Ingredients
- 1 kg Meat cow foot
- 2 cubes of knorr
- 10 leaves of utazi
- 1 tsp Edible potash
- 200 ml Palm oil
- 1 cup Ugba
- 6 Peppers Scotch bonnet
- 2 slice Onions
- 3 seeds of ehu calabash nutmeg
- Salt to taste
INSTRUCTIONS
- Season the meat with onions, two seasoning cubes and a teaspoon of salt. cook for 45 minutes. 15 minutes if you are using a pressure cooker.
- You just want the meat soft and easy to chew. The meat stock should be small and thick.
- boil the ugba for just 3 minutes with small water to eliminate fermenting bacterias.

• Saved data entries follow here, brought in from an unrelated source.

Lemma mapEachM_lowerField_wire module op srcType symBase fields : ∀ s,
  isEmpty symBase = false →
  ∃ s1,
    mapEachM
      (lowerField module op
         (λ field annotations,
            createOp (mkOperation WireOp [] [type field] []
                        (cloneAttrs annotations)))
         srcType (default "" (nameAttr (attrs op))) symBase)
      fields s
    = Ok (fieldValues (nextId s) fields, s1) ∧
    ops s1 = ops (emit s (loweredWire op srcType symBase <$> fields)) ∧
    nextId s1 = nextId s + length fields ∧
    inserted s1 = inserted s ++ seq (nextId s) (length fields).
Proof.
  induction fields as [|field fields IH]; intros s Hbase.
  - exists s. simpl. rewrite Nat.add_0_r, app_nil_r. done.
  - destruct (lowerField_wire module op srcType symBase field s Hbase)
      as (s1 & Hrun1 & Hops1 & Hnext1 & Hins1).
    destruct (IH s1 Hbase) as (s2 & Hrun2 & Hops2 & Hnext2 & Hins2).
    exists s2. cbn [mapEachM]. unfold mbind at 1, M_bind at 1.
    rewrite Hrun1. cbn beta iota. unfold mbind at 1, M_bind at 1.
    rewrite Hrun2. cbn beta iota. rewrite fieldValues_cons, Hnext1.
    split; [done|]. split; [|split].
    + rewrite Hops2. simpl.
      by apply (emit_ops_ext s1
                  (withOp s (loweredWire op srcType symBase field))).
    + rewrite Hnext2, Hnext1. simpl. lia.
    + rewrite Hins2, Hins1, Hnext1, <-app_assoc. done.
Qed.

Lemma rewired_other s val mapping id op :
  ops s !! id = Some op → ¬ consumes val op →
  ops (rewired s val mapping) !! id
  = Some (setOperands op (rewire (ops s) val mapping <$> operands op)).
Proof.
  intros Hop Hno. unfold rewired. simpl.
  rewrite lookup_fmap, map_lookup_filter, Hop. simpl.
  by rewrite option_guard_True.
Qed.

Lemma baseSymName_step op s :
  ∃ s1,
    (if isEmpty
          (if isEmpty (default "" (innerSymAttr (attrs op)))
           then default "" (nameAttr (attrs op))
           else default "" (innerSymAttr (attrs op)))
     then uniqueName
     else mret (if isEmpty (default "" (innerSymAttr (attrs op)))
                then default "" (nameAttr (attrs op))
                else default "" (innerSymAttr (attrs op)))) s
    = Ok (baseSymName op (visitor s), s1) ∧
    ops s1 = ops s ∧ nextId s1 = nextId s ∧ inserted s1 = inserted s.
Proof.
  unfold baseSymName.
  destruct (isEmpty (if isEmpty (default "" (innerSymAttr (attrs op)))
                     then default "" (nameAttr (attrs op))
                     else default "" (innerSymAttr (attrs op)))).
  - eexists. split; [reflexivity|done].
  - eexists. split; [reflexivity|done].
Qed.

Lemma lowerOp_wire lb opts module opId s op ty fields :
  ops s !! opId = Some op → opName op = WireOp →
  resultTypes op !! 0 = Some ty →
  peelType ty [] (preserveAggregate opts) = (true, fields) →
  wfIds s →
  map_Forall (λ _ user, consumes (OpResult opId 0) user →
                        is_Some (staticAccessorIndex user ≫= (fields !!.)))
    (ops s) →
  ∃ s1,
    lowerOp lb opts module opId s
    = Ok ((true, seq (nextId s) (length fields)),
          afterErase
            (rewired s1 (OpResult opId 0) (fieldValues (nextId s) fields))
            opId) ∧
    ops s1
    = ops (emit s (loweredWire op ty (baseSymName op (visitor s)) <$> fields)) ∧
    nextId s1 = nextId s + length fields.
Proof.
  intros Hop Hname Hty Hpeel Hwf Husers.
  destruct (baseSymName_step op (setInserted s []))
    as (s0 & Hrun0 & Hops0 & Hnext0 & Hins0).
  simpl in Hops0, Hnext0, Hins0.
  change (visitor (setInserted s [])) with (visitor s) in Hrun0.
  destruct (mapEachM_lowerField_wire module op ty
              (baseSymName op (visitor s)) fields s0
              (baseSymName_not_empty op (visitor s)))
    as (s1 & Hrun1 & Hops1 & Hnext1 & Hins1).
  rewrite Hnext0 in Hrun1, Hnext1, Hins1. rewrite Hins0 in Hins1.
  assert (ops s1
          = ops (emit s (loweredWire op ty (baseSymName op (visitor s))
                           <$> fields))) as Hstore.
  { rewrite Hops1. by apply emit_ops_ext. }
  exists s1. split; [|done].
  assert (processUsers (OpResult opId 0) (fieldValues (nextId s) fields) s1
          = Ok ((), rewired s1 (OpResult opId 0)
                      (fieldValues (nextId s) fields))) as Husers1.
  { apply processUsers_rewired.
    - intros id user Huser Hc. rewrite Hstore in Huser.
      apply emit_lookup_inv in Huser as [Huser|(j & -> & Hj)].
      + specialize (Husers id user Huser Hc). simpl in Husers.
        unfold leafFor. destruct (staticAccessorIndex user) as [i|]; simpl in *;
          [|by destruct Husers].
        rewrite fieldValues_lookup. destruct Husers as [f ->]. by eexists.
      + rewrite list_lookup_fmap in Hj.
        destruct (fields !! j); simplify_eq/=.
        unfold consumes in Hc. simpl in Hc. by apply elem_of_nil in Hc.
    - intros repl id user Hin Huser Hc Heq. rewrite Hstore in Huser.
      apply list_elem_of_lookup in Hin as [i Hi].
      rewrite fieldValues_lookup in Hi.
      destruct (fields !! i); simplify_eq/=.
      apply emit_lookup_inv in Huser as [Huser|(j & Hj & Hnew)].
      + apply Hwf in Huser. simpl in Huser. lia.
      + rewrite list_lookup_fmap in Hnew.
        destruct (fields !! j); simplify_eq/=.
        unfold consumes in Hc. simpl in Hc. by apply elem_of_nil in Hc. }
  rewrite (lowerOp_erases lb opts module opId s
             (rewired s1 (OpResult opId 0) (fieldValues (nextId s) fields))).
  - simpl. rewrite Hins1. done.
  - unfold dispatchVisitor. unfold mbind at 1, M_bind at 1, getOp.
    simpl. rewrite Hop, Hname. unfold visitDecl_WireOp, lowerProducer.
    unfold mbind at 1, M_bind at 1, getOp. simpl. rewrite Hop, Hty, Hpeel.
    cbn [negb]. cbv iota. unfold mbind at 1, M_bind at 1.
    rewrite Hrun0. cbn beta iota. unfold mbind at 1, M_bind at 1.
    rewrite Hrun1. cbn beta iota. unfold mbind at 1, M_bind at 1.
    rewrite Husers1. done.
Qed.
(** Whitespace around a text does not change what [strip] returns. *)
Lemma strip_pad (l s r : pystr) :
  forallb is_space l = true -> forallb is_space r = true ->
  strip (l ++ s ++ r) = strip s.
Proof.
  intros Hl Hr. unfold strip. rewrite (lstrip_app_blank l (s ++ r) Hl).
  destruct (lstrip s) as [|c t] eqn:E.
  - rewrite (lstrip_blank (s ++ r)); [reflexivity|].
    apply blank_app; [apply lstrip_nil_blank, E | exact Hr].
  - rewrite lstrip_app_keep by (rewrite E; discriminate).
    rewrite E. apply rstrip_app_blank, Hr.
Qed.






(** X1.  Whitespace before and after the instructions never reaches the
    client: padding the instructions with whitespace on either side leaves
    the whole payload unchanged. *)
Theorem instructions_padding_ignored (t l i r : pystr) :
  forallb is_space l = true -> forallb is_space r = true ->
  assemble t (l ++ i ++ r) = assemble t i.
Proof.
  intros Hl Hr. unfold assemble, full_prompt.
  rewrite (strip_pad l i r Hl Hr). reflexivity.
Qed.


(** X3.  The prompt does not tell text from instructions: a text that
    starts with the instructions line, sent without instructions, gives the
    same payload as the rest of the text sent with those instructions. *)
Theorem instructions_line_in_text (t i : pystr) :
  strip i <> [] ->
  assemble ([9889%N] ++ lit " Extra instructions: " ++ strip i ++ [10; 10]%N ++ t) []
  = assemble t i.
Proof.
  intros Hne. unfold assemble, full_prompt. apply truthy_true in Hne.
  rewrite Hne. change (truthy (strip [])) with false. cbv iota.
  unfold extra_line. rewrite <- !app_assoc. reflexivity.
Qed.

(** X4.  For any instructions the prompt is a prefix that depends on the
    instructions only, followed by the text: dropping that prefix gives the
    text back, so two texts with the same prompt are equal. *)
Theorem text_recovered_from_prompt (t i : pystr) :
  full_prompt t i = full_prompt [] i ++ t
  /\ List.skipn (List.length (full_prompt [] i)) (full_prompt t i) = t
  /\ (forall t', assemble t i = assemble t' i -> t = t').
Proof.
  assert (E : forall x, full_prompt x i = full_prompt [] i ++ x).
  { intros x. unfold full_prompt. rewrite app_nil_r. reflexivity. }
  split; [apply E|]. split.
  - rewrite (E t). generalize (full_prompt [] i). intros b.
    induction b; simpl; auto.
  - intros t' H. unfold assemble in H. injection H as H.
    rewrite (E t), (E t') in H. exact (app_inv_head _ _ _ H).
Qed.

Lemma instructions_padding_ignored_witness :
  assemble (lit "A") (lit "  make it shorter ") = assemble (lit "A") (lit "make it shorter").
Proof.
  exact (instructions_padding_ignored (lit "A") (lit "  ") (lit "make it shorter") (lit " ")
           eq_refl eq_refl).
Defined.


Lemma instructions_line_in_text_witness :
  assemble ([9889%N] ++ lit " Extra instructions: " ++ lit "be brief"
              ++ [10; 10]%N ++ lit "A") []
  = assemble (lit "A") (lit "be brief").
Proof.
  apply (instructions_line_in_text (lit "A") (lit "be brief")).
  vm_compute. discriminate.
Defined.

(* ------------------------------------------------------------------ *)
(** ** What a run adds to the store *)

Section Added.

Variable Service : Type.
Variable chat_groq : pystr -> Payload -> Service -> (Exn + Response) * Service.

Implicit Types (w : World Service) (h : list Message) (lg : list Event).

(** The page body after the key has been initialised. *)
Lemma script_unfold inp w :
  script chat_groq inp w
  = match initial_block (get_llm chat_groq (model_choice inp)) inp
            (mkWorld (Some (history w)) (service w) (log w)) with
    | (inl e, w1) => (inl e, w1)
    | (inr _, w1) =>
        match display_block w1 with
        | (inl e, w2) => (inl e, w2)
        | (inr _, w2) => follow_up_block (get_llm chat_groq (model_choice inp)) inp w2
        end
    end.
Proof.
  unfold script. cbv zeta.
  rewrite (bind_inr Service _ _ _ _ _ (init_run Service w)).
  unfold bind. reflexivity.
Qed.

(** The first block adds nothing or one exchange; it raises only what the
    client raised, and then adds nothing. *)
Lemma initial_added inp h svc lg :
  exists a1,
    session (snd (initial_block (get_llm chat_groq (model_choice inp)) inp
                    (mkWorld (Some h) svc lg))) = Some (h ++ a1)
    /\ ((a1 = []
         /\ (fst (initial_block (get_llm chat_groq (model_choice inp)) inp
                    (mkWorld (Some h) svc lg)) = inr tt
             \/ exists e,
                  fst (initial_block (get_llm chat_groq (model_choice inp)) inp
                         (mkWorld (Some h) svc lg)) = inl e
                  /\ client_raised chat_groq e))
        \/ (exists p,
              a1 = [user_msg (original_text inp); assistant_msg p]
              /\ fst (initial_block (get_llm chat_groq (model_choice inp)) inp
                        (mkWorld (Some h) svc lg)) = inr tt)).
Proof.
  destruct h as [|m h'].
  2:{ exists []. rewrite (initial_idle Service _ inp (m :: h') svc lg)
        by (left; discriminate).
      simpl. rewrite app_nil_r. auto. }
  destruct (polish_clicked inp) eqn:Hc.
  2:{ exists []. rewrite (initial_idle Service _ inp [] svc lg) by (right; exact Hc).
      simpl. auto. }
  destruct (strip (original_text inp)) as [|c s] eqn:Hs.
  { exists []. rewrite (initial_blank Service _ inp svc lg Hc Hs). simpl. auto. }
  assert (Hs' : strip (original_text inp) <> []) by (rewrite Hs; discriminate).
  destruct (chat_groq (model_choice inp) (assemble (original_text inp) []) svc)
    as [[e|r] svc'] eqn:Hg.
  - exists []. rewrite (initial_polish Service chat_groq inp svc lg (inl e) svc' Hc Hs' Hg).
    simpl. split; [reflexivity|]. left. split; [reflexivity|]. right.
    exists e. split; [reflexivity|]. unfold client_raised. eauto.
  - exists [user_msg (original_text inp); assistant_msg (reply_text r)].
    rewrite (initial_polish Service chat_groq inp svc lg (inr r) svc' Hc Hs' Hg).
    simpl. split; [reflexivity|]. right. exists (reply_text r). auto.
Qed.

- Disolve the potash in one cup of water and filter into a pot.
- Add the palm oil to the pot and stir very well, it should thicken and become yellow.
- To the same pot, add ground crayfish, Ugba, pepper and salt to taste.
- Add a seasoning cube, [utazi leaves, ehu, and peppers] (all pounded together)
- Stir together and add the meat.
- Stir and serve.
- Note: Some of the utazi should be pounded while the rest should be sliced. You add the pounded one during the preparation process and used the sliced one for decoration.